Edinburgh court rejects 2018 law that attempted to include trans women under the legal definition for women
The Scottish government has lost a legal battle over a gender representation law that “expanded the definition of women” to include transgender people. Women’s rights activists had argued that the legislation violated “protected characteristics” related to sex in the UK’s 2010 Equality Act.
The Court of Session in Edinburgh ruled on Friday that the Scottish National Party (SNP) government had overstepped its authority when drafting the Gender Representation on Public Boards Scotland Act in 2018, which implemented 50% quotas for women on public sector boards.
Under the law, an individual “living as a woman” who plans to undergo (or has undergone) a “process for the purpose of becoming female” should be considered on par with biological women when filling these quotas. It invoked the “protected characteristic” of gender reassignment.
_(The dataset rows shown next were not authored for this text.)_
(** * Image gallery manager (script.js): repository, filters, selection

    A shallow embedding of the data/state core of [script.js] (the third,
    most recent snapshot of the program in the file, lines 3986-7016):
    the in-memory snapshot [allImages], the IndexedDB object store, the
    three filter variables, the selection set, the category directory and
    the per-entry step of the ZIP import.

    Conventions.
    - A JavaScript string is the list of its UTF-16 code units, so [===]
      on strings is list equality and the default [Array.prototype.sort]
      order is the lexicographic order on code units.
    - A field that can hold [undefined], [null], a boolean or a string is
      a [JS.value]; truthiness, [===] and [||] are written out.
    - [toUpperCase] and [toLowerCase] are built-ins of the host; they are
      a class parameter, and the results hold for every implementation.
    - DOM updates and toast notifications are not modelled.  Callbacks of
      the store run to completion in the order in which they are issued. *)

From Stdlib Require Import Ascii String List Bool NArith ZArith PeanoNat Lia.
Import ListNotations.

Set Implicit Arguments.

(* ================================================================== *)
(** ** JavaScript values and strings *)

Module JS.

Definition str := list N.

(** An ASCII literal of the source as code units. *)
Definition lit (s : string) : str :=
  map N_of_ascii (list_ascii_of_string s).

Fixpoint str_eqb (a b : str) : bool :=
  match a, b with
  | [], [] => true
  | x :: a', y :: b' => N.eqb x y && str_eqb a' b'
  | _, _ => false
  end.

(** Code-unit order, the order of [<] on strings and of the default
    [sort]. *)
Fixpoint str_leb (a b : str) : bool :=
  match a, b with
  | [], _ => true
  | _ :: _, [] => false
  | x :: a', y :: b' =>
      if N.ltb x y then true
      else if N.ltb y x then false
      else str_leb a' b'
  end.

Fixpoint startsWith (s p : str) : bool :=
  match p, s with
  | [], _ => true
  | _ :: _, [] => false
  | y :: p', x :: s' => N.eqb x y && startsWith s' p'
  end.

Definition endsWith (s p : str) : bool := startsWith (rev s) (rev p).

(** [s.split(sep)] for a one-character separator. *)
Fixpoint split (sep : N) (s : str) : list str :=
  match s with
  | [] => [[]]
  | c :: s' =>
      if N.eqb c sep then [] :: split sep s'
      else match split sep s' with
           | p :: ps => (c :: p) :: ps
           | [] => [[c]]
           end
  end.

(** [parts.join(sep)]. *)
Fixpoint join (sep : N) (parts : list str) : str :=
  match parts with
  | [] => []
  | [p] => p
  | p :: ps => p ++ sep :: join sep ps
  end.

(** [parts.pop()] read as a value: the last element. *)
Definition pop (parts : list str) : str := last parts [].

Inductive value :=
| Undefined
| Null
| Bool (b : bool)
| Str (s : str).

Definition truthy (v : value) : bool :=
  match v with
  | Undefined | Null => false
  | Bool b => b
  | Str [] => false
  | Str (_ :: _) => true
  end.

(** [a === b]. *)
Definition strict_eq (a b : value) : bool :=
  match a, b with
  | Undefined, Undefined => true
  | Null, Null => true
  | Bool x, Bool y => Bool.eqb x y
  | Str x, Str y => str_eqb x y
  | _, _ => false
  end.

(** [a || b]. *)
Definition or (a b : value) : value := if truthy a then a else b.

(** [String(v)], the key of the default [sort]. *)
Definition toString (v : value) : str :=
  match v with
  | Undefined => lit "undefined"
  | Null => lit "null"
  | Bool true => lit "true"
  | Bool false => lit "false"
  | Str s => s
  end.

(** [arr.includes(x)]. *)
Definition includes (arr : list value) (x : value) : bool :=
  existsb (fun y => strict_eq y x) arr.

Definition includes_str (arr : list str) (x : str) : bool :=
  existsb (fun y => str_eqb y x) arr.

(** Stable insertion by [String(x) <= String(y)]. *)
Fixpoint sort_insert (x : value) (l : list value) : list value :=
  match l with
  | [] => [x]
  | y :: l' =>
      if str_leb (toString x) (toString y) then x :: y :: l'
      else y :: sort_insert x l'
  end.

Definition is_undefined (v : value) : bool :=
  match v with Undefined => true | _ => false end.

(** [arr.sort()] without a comparator: [undefined] goes last, the rest
    is ordered by the code units of its string conversion; the sort is
    stable. *)
Definition sort (arr : list value) : list value :=
  fold_right sort_insert [] (filter (fun v => negb (is_undefined v)) arr)
  ++ filter is_undefined arr.

(** [new Set(arr)] spread back into an array: first occurrences, in
    order. *)
Fixpoint dedup_from (seen arr : list value) : list value :=
  match arr with
  | [] => []
  | x :: arr' =>
      if includes seen x then dedup_from seen arr'
      else x :: dedup_from (x :: seen) arr'
  end.

Definition dedup (arr : list value) : list value := dedup_from [] arr.

(** The host's case mappings. *)
Class Casing := {
  toUpperCase : str -> str;
  toLowerCase : str -> str
}.

(** The mappings restricted to the ASCII letters, for running the
    model on ASCII names. *)
Definition ascii_upper (c : N) : N :=
  if (N.leb 97 c && N.leb c 122)%bool then (c - 32)%N else c.
Definition ascii_lower (c : N) : N :=
  if (N.leb 65 c && N.leb c 90)%bool then (c + 32)%N else c.

End JS.

#[global] Instance ascii_casing : JS.Casing :=
  {| JS.toUpperCase := map JS.ascii_upper;
     JS.toLowerCase := map JS.ascii_lower |}.

Import JS.

(** [selectedIds]: a [Set] of store keys.  Insertion order is kept, as
    in the host. *)
Module JSSet.
Definition t := list N.
Definition empty : t := [].
Definition has (s : t) (k : N) : bool := existsb (N.eqb k) s.
Definition add (s : t) (k : N) : t := if has s k then s else s ++ [k].
Definition delete (s : t) (k : N) : t :=
  filter (fun x => negb (N.eqb k x)) s.
Definition clear (s : t) : t := empty.
Definition size (s : t) : nat := length s.
End JSSet.

(* ================================================================== *)
(** ** Constants of the source *)

Definition SLASH : N := 47.
Definition DOT : N := 46.

(** ['其他'] (U+5176 U+4ED6). *)
Definition OTHER : str := [0x5176; 0x4ED6]%N.
(** ['全部'] (U+5168 U+90E8). *)
Definition QUANBU : str := [0x5168; 0x90E8]%N.

Definition EMPTY_PREFIX : str := lit "__EMPTY_IMAGE__".
Definition ALL_FILTER : str := lit "all".
Definition DSC : str := lit "DSC".
Definition TGA : str := lit "TGA".
Definition ALL : str := lit "ALL".

(* ================================================================== *)
(** ** Records, store and program state *)

Record ImageRecord := {
  id : option N;
  name : str;
  category : value;
  tags : option (list str);
  data : str;
  date : str;
  isEmptyCategory : value
}.

Definition set_category (c : value) (r : ImageRecord) : ImageRecord :=
  {| id := id r; name := name r; category := c; tags := tags r;
     data := data r; date := date r; isEmptyCategory := isEmptyCategory r |}.

Definition set_id (k : option N) (r : ImageRecord) : ImageRecord :=
  {| id := k; name := name r; category := category r; tags := tags r;
     data := data r; date := date r; isEmptyCategory := isEmptyCategory r |}.

Definition set_tags (t : option (list str)) (r : ImageRecord) : ImageRecord :=
  {| id := id r; name := name r; category := category r; tags := t;
     data := data r; date := date r; isEmptyCategory := isEmptyCategory r |}.

(** The object store [images]: rows in key order and the key generator
    ([keyPath: "id", autoIncrement: true]). *)
Record Store := {
  rows : list ImageRecord;
  nextKey : N
}.

Definition store_add (r : ImageRecord) (s : Store) : Store :=
  {| rows := rows s ++ [set_id (Some (nextKey s)) r];
     nextKey := N.succ (nextKey s) |}.

Record State := {
  db : Store;
  allImages : list ImageRecord;
  selectedIds : JSSet.t;
  currentFilter : str;
  currentTagFilters : list str;
  currentModeFilter : str
}.

Definition with_selectedIds (s : JSSet.t) (st : State) : State :=
  {| db := db st; allImages := allImages st; selectedIds := s;
     currentFilter := currentFilter st;
     currentTagFilters := currentTagFilters st;
     currentModeFilter := currentModeFilter st |}.

Definition with_modeFilter (m : str) (st : State) : State :=
  {| db := db st; allImages := allImages st; selectedIds := selectedIds st;
     currentFilter := currentFilter st;
     currentTagFilters := currentTagFilters st;
     currentModeFilter := m |}.

Definition with_db (d : Store) (st : State) : State :=
  {| db := d; allImages := allImages st; selectedIds := selectedIds st;
     currentFilter := currentFilter st;
     currentTagFilters := currentTagFilters st;
     currentModeFilter := currentModeFilter st |}.

(** [loadImages]: the snapshot is replaced by the rows of the store. *)
Definition loadImages (st : State) : State :=
  {| db := db st; allImages := rows (db st); selectedIds := selectedIds st;
     currentFilter := currentFilter st;
     currentTagFilters := currentTagFilters st;
     currentModeFilter := currentModeFilter st |}.

(** A sentinel is a record whose [isEmptyCategory] is truthy; a real
    record passes [!img.isEmptyCategory]. *)
Definition is_real (img : ImageRecord) : bool :=
  negb (truthy (isEmptyCategory img)).

(* ================================================================== *)
(** ** Name helpers *)

(** [name.replace(/\.[^/.]+$/, "")]: the match starts at the last dot
    and runs to the end through one or more characters other than [/]
    and [.]. *)
Fixpoint span_ext (r : str) : str * str :=
  match r with
  | [] => ([], [])
  | c :: r' =>
      if N.eqb c SLASH || N.eqb c DOT then ([], r)
      else let (e, rest) := span_ext r' in (c :: e, rest)
  end.

Definition removeFileExtension (name : str) : str :=
  match span_ext (rev name) with
  | (_ :: _, c :: pre) => if N.eqb c DOT then rev pre else name
  | _ => name
  end.

Section Filters.

Context {casing : Casing}.

Definition hasSuffix (name suffix : str) : bool :=
  let baseName := removeFileExtension name in
  endsWith (toUpperCase baseName) (toUpperCase suffix).

(** The callback of the tag filter: every filter tag is among the
    record's tags. *)
Definition tags_match (filters : list str) (img : ImageRecord) : bool :=
  match tags img with
  | None => false
  | Some [] => false
  | Some ts => forallb (fun tag => includes_str ts tag) filters
  end.

(** The ['其他'] test of [renderGallery], [selectAllVisible] and
    [updateUI]. *)
Definition other_match (img : ImageRecord) : bool :=
  strict_eq (category img) Null
  || strict_eq (category img) (Str [])
  || strict_eq (category img) (Str OTHER).

(** The mode filter is active when
    [currentModeFilter && currentModeFilter !== 'ALL']. *)
Definition mode_active (m : str) : bool :=
  truthy (Str m) && negb (str_eqb m ALL).

(** [renderGallery], lines 4331-4357: the array [filtered]. *)
Definition renderGallery_filtered (st : State) : list ImageRecord :=
  let filtered := allImages st in
  let filtered := filter is_real filtered in
  let filtered :=
    if negb (str_eqb (currentFilter st) ALL_FILTER) then
      if str_eqb (currentFilter st) OTHER then filter other_match filtered
      else filter (fun img =>
                     strict_eq (category img) (Str (currentFilter st)))
                  filtered
    else filtered in
  let filtered :=
    if (0 <? length (currentTagFilters st))%nat
    then filter (tags_match (currentTagFilters st)) filtered
    else filtered in
  let filtered :=
    if mode_active (currentModeFilter st)
    then filter (fun img => hasSuffix (name img) (currentModeFilter st))
                filtered
    else filtered in
  filtered.

(** [selectAllVisible], lines 4405-4429: the array [visible]. *)
Definition selectAllVisible_visible (st : State) : list ImageRecord :=
  let visible := allImages st in
  let visible := filter is_real visible in
  let visible :=
    if negb (str_eqb (currentFilter st) ALL_FILTER) then
      if str_eqb (currentFilter st) OTHER then filter other_match visible
      else filter (fun img =>
                     strict_eq (category img) (Str (currentFilter st)))
                  visible
    else visible in
  let visible :=
    if (0 <? length (currentTagFilters st))%nat
    then filter (tags_match (currentTagFilters st)) visible
    else visible in
  let visible :=
    if mode_active (currentModeFilter st)
    then filter (fun img => hasSuffix (name img) (currentModeFilter st))
                visible
    else visible in
  visible.

(** [visible.forEach(img => { if (img.id != null) selectedIds.add(img.id) })] *)
Definition add_ids (visible : list ImageRecord) (sel : JSSet.t) : JSSet.t :=
  fold_left (fun s img =>
               match id img with
               | Some k => JSSet.add s k
               | None => s
               end) visible sel.

Definition selectAllVisible (st : State) : State :=
  with_selectedIds (add_ids (selectAllVisible_visible st) (selectedIds st)) st.

(** [clearSelection]: [selectedIds.clear()]. *)
Definition clearSelection (st : State) : State :=
  with_selectedIds (JSSet.clear (selectedIds st)) st.

(** [toggleModeFilter]. *)
Definition toggleModeFilter (st : State) : State :=
  if str_eqb (currentModeFilter st) DSC then with_modeFilter TGA st
  else if str_eqb (currentModeFilter st) TGA then with_modeFilter ALL st
  else with_modeFilter DSC st.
But the court stated that by “incorporating those transsexuals living as women into the definition of woman,” the legislation “conflates and confuses” two different protected characteristics. The three judges hearing the case said the ruling was not about the “rights and wrongs” of the trans rights debate, but whether the legislation fell under Holyrood’s devolved powers.
The definition of ‘woman’ adopted in the 2018 act “impinges on the nature of protected characteristics which is a reserved matter,” the ruling states, adding that “changing the definitions” of what constituted a protected characteristic is “not permitted” since it would negate laws passed by Westminster. The court said that the government should have instituted separate quotas for transgender people instead.
The judges noted that the definition used in the legislation would, in theory, make it possible for public boards to achieve their gender quota without adding a single board member who is a biological woman.
The law was challenged by campaign group For Women Scotland (FWS), which had appealed to the court after losing a judicial review last year. FWS director Trina Budge told The Telegraph that the act would have “allowed men who had not had to deal with pregnancy or workplace motherhood penalties to take advantage simply by taking on a woman’s name and adopting female pronouns.”
“We are delighted that this has been corrected in law and that the judges have restated that the protected characteristic of sex refers to either a male or a female and that provisions in favour of women must, by definition, exclude those who are biologically male,” Budge added.
Meanwhile, an unnamed spokeswoman told the paper that the SNP government was “disappointed by the outcome and are considering its terms.” It will either have to strike out the definition of women from the legislation, or take the case to the UK Supreme Court, the paper reported.